Aku juga bisa memastikan kalau teman-temanku itu belakangan makin santer membikin status tentang pencegahan corona. Ada yang menyorot permasalahan germas, ada yang fokus pada PHBS7, dan ada juga poster corona lainnya yang kadang membuat pikiranku terpantik saat teringat akan momen pernikahan. Dan alih-alih bisa stres karena akan terus kepikiran, lebih baik aku belajar menguasai seni bersikap masa bodoh dengan gambar-gambar yang mereka bagikan.
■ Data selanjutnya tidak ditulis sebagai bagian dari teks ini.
(** The room list of the HTTP surface names live rooms only, of the
    category asked for when one is given, the most recently active first,
    and no more of them than the page size; [count] is the length of the
    list. *)
Theorem getRooms_lists_live_rooms db page limit category search body :
  getRooms db page limit category search = Some (Json body) →
  count body = length (data body) ∧
  ((0 < default 20%nat limit)%nat → (count body ≤ default 20%nat limit)%nat) ∧
  StronglySorted moreRecentActivity (data body) ∧
  ∀ r, r ∈ data body →
       isOpen r = true ∧
       (category ≠ "" → Room.category r = category) ∧
       ∃ id stored, findByRoomId db id = Some stored ∧
                    r = withoutSocketIds stored.
Proof.
  unfold getRooms.
  destruct (roomFilter category search) as [keep|] eqn:Hkeep; [|done]. simpl.
  destruct (_ && _); [done|]. intros [= <-]. simpl.
  split; [done|]. split.
  { intros Hpos. rewrite length_fmap. by apply limitTo_length. }
  split.
  { apply (StronglySorted_fmap withoutSocketIds moreRecentActivity); [done|].
    apply limitTo_sorted, drop_sorted, StronglySorted_merge_sort; apply _. }
  intros r (stored & -> & Hin)%list_elem_of_fmap.
  apply limitTo_elem, subseteq_drop in Hin.
  rewrite merge_sort_Permutation in Hin.
  apply elem_of_filter_bool in Hin as [Hin Hk].
  apply list_elem_of_fmap in Hin as ([id r'] & -> & Hin%elem_of_map_to_list).
  destruct (roomFilter_spec _ _ _ _ Hkeep Hk) as [Hopen Hcat].
  split; [done|]. split; [done|]. eauto.
Qed.

Lemma getRooms_lists_live_rooms_witness :
  ∃ body,
    getRooms (storeOf Scenario.bobJoined) None None "general" "party"
    = Some (Json body) ∧
    Forall (fun r => isOpen r = true) (data body).
Proof.
  eexists. split; [vm_compute; reflexivity|].
  apply Forall_forall. intros r Hr.
  destruct (getRooms_lists_live_rooms (storeOf Scenario.bobJoined) None None
              "general" "party" _ ltac:(vm_compute; reflexivity))
    as (_ & _ & _ & Hall).
  by destruct (Hall r Hr) as [Hopen _].
Defined.

(** What the HTTP surface holds back of the socket ids is the [socketId]
    of the participant records, and only that.  [getRoom] and [getRooms]
    return each room with the participants' [socketId] blanked, the
    participants otherwise as stored; [createdBy] is returned as stored,
    and for a room made by [createRoom] it is the id of the creator's
    socket, whatever events followed; the messages of [getRoomMessages]
    are the stored documents, their [socketId] included. *)
Theorem http_blanks_participant_sockets_only db :
  (∀ id stored,
     findByRoomId db id = Some stored →
     ∃ r,
       getRoom db id = Json r ∧
       Room.participants r
       = (Participant.with_socketId "" <$> Room.participants stored) ∧
       Forall (fun p => Participant.socketId p = "") (Room.participants r) ∧
       Room.createdBy r = Room.createdBy stored) ∧
  (∀ page limit category search body r,
     getRooms db page limit category search = Some (Json body) →
     r ∈ data body →
     Forall (fun p => Participant.socketId p = "") (Room.participants r) ∧
     ∃ id stored,
       findByRoomId db id = Some stored ∧
       Room.createdBy r = Room.createdBy stored) ∧
  (∀ roomId page limit body m,
     getRoomMessages db roomId page limit = Json body →
     m ∈ data body → m ∈ messageDocs db) ∧
  (∀ env s d trace,
     noError (createRoom env s db d) →
     ∃ r,
       getRoom (runAll trace (storeOf (createRoom env s db d)))
         (Text.orElse (RoomData.id d) (generatedId env)) = Json r ∧
       Room.createdBy r = socketId s).
Proof.
  assert (∀ stored,
            Forall (fun p => Participant.socketId p = "")
                   (Room.participants (withoutSocketIds stored))) as Hblank.
  { intros stored. apply Forall_forall.
    intros p (q & -> & _)%list_elem_of_fmap. done. }
  split; [|split; [|split]].
  - intros id stored Hfind. unfold getRoom. rewrite Hfind.
    eexists. split; [done|]. split; [done|]. split; [apply Hblank|done].
  - intros page limit category search body r. unfold getRooms.
    destruct (roomFilter category search) as [keep|]; [|done]. simpl.
    destruct (_ && _); [done|]. intros [= <-]. simpl.
    intros (stored & -> & Hin)%list_elem_of_fmap. split; [apply Hblank|].
    apply limitTo_elem, subseteq_drop in Hin.
    rewrite merge_sort_Permutation in Hin.
    apply elem_of_filter_bool in Hin as [Hin _].
    apply list_elem_of_fmap in Hin as ([id r'] & -> & Hin%elem_of_map_to_list).
    exists id, r'. done.
  - intros roomId page limit body m. unfold getRoomMessages.
    destruct (findByRoomId db roomId); [|done].
    destruct (_ && _); [done|]. intros [= <-]. simpl. unfold findByRoom.
    intros Hin%limit_elem%subseteq_drop.
    by apply sortByCreatedDesc_elem, elem_of_filter_bool in Hin as [Hin _].
  - intros env s d trace (Hfresh & Hstore & _)%createRoom_noError.
    simpl in Hstore.
    destruct (runAll_keeps_room trace (storeOf (createRoom env s db d))
                (Text.orElse (RoomData.id d) (generatedId env))
                (newRoomData env s
                   (Text.orElse (RoomData.id d) (generatedId env)) d))
      as (stored & Hlater & Hsame).
    { rewrite Hstore. unfold findByRoomId. simpl. apply lookup_insert_eq. }
    unfold getRoom. rewrite Hlater. eexists. split; [done|]. simpl.
    by destruct Hsame as (_ & _ & _ & _ & _ & _ & _ & _ & _ & _ & _ & ->).
Qed.

Lemma http_blanks_participant_sockets_only_witness :
  ∃ r,
    getRoom (storeOf Scenario.bobJoined) "R1" = Json r ∧
    Forall (fun p => Participant.socketId p = "") (Room.participants r) ∧
    Room.createdBy r = "sock-A".
Proof.
  destruct (http_blanks_participant_sockets_only (storeOf Scenario.bobJoined))
    as [Hroom _].
  destruct (Hroom "R1"
              (Room.addParticipant 2000
                 (Participant.mk "B" "Bob" "bob" "" 2000 "sock-B")
                 (newRoomData (mkEnv 1000 "room_1000_k3j9x0q2a")
                    (sessionOf Scenario.aliceAuthenticated) "R1"
                    Scenario.roomR1)))
    as (r & Hget & _ & Hblank & Hcreator).
  - vm_compute. reflexivity.
  - exists r. split; [exact Hget|]. split; [exact Hblank|].
    rewrite Hcreator. reflexivity.
Defined.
Saat beralih ke menu Chat, tampak 4 grup besar bertengger mengisi barisan teratas. Keempatnya seakan berkejar-kejaran untuk meraih rekor jumlah pesan terbanyak pada antarmuka aplikasiku. Kalian tahu, sudah lebih dari 2 minggu ini, anggota dalam grup-grup itu mendiskusikan perkara corona secara tak berkesudahan. Aku sebenarnya peduli, bahkan cukup penasaran dengan detail yang sedang mereka bahas, tapi jujur saja, hatiku dag-dig-dug agak was-was saat mengeceknya.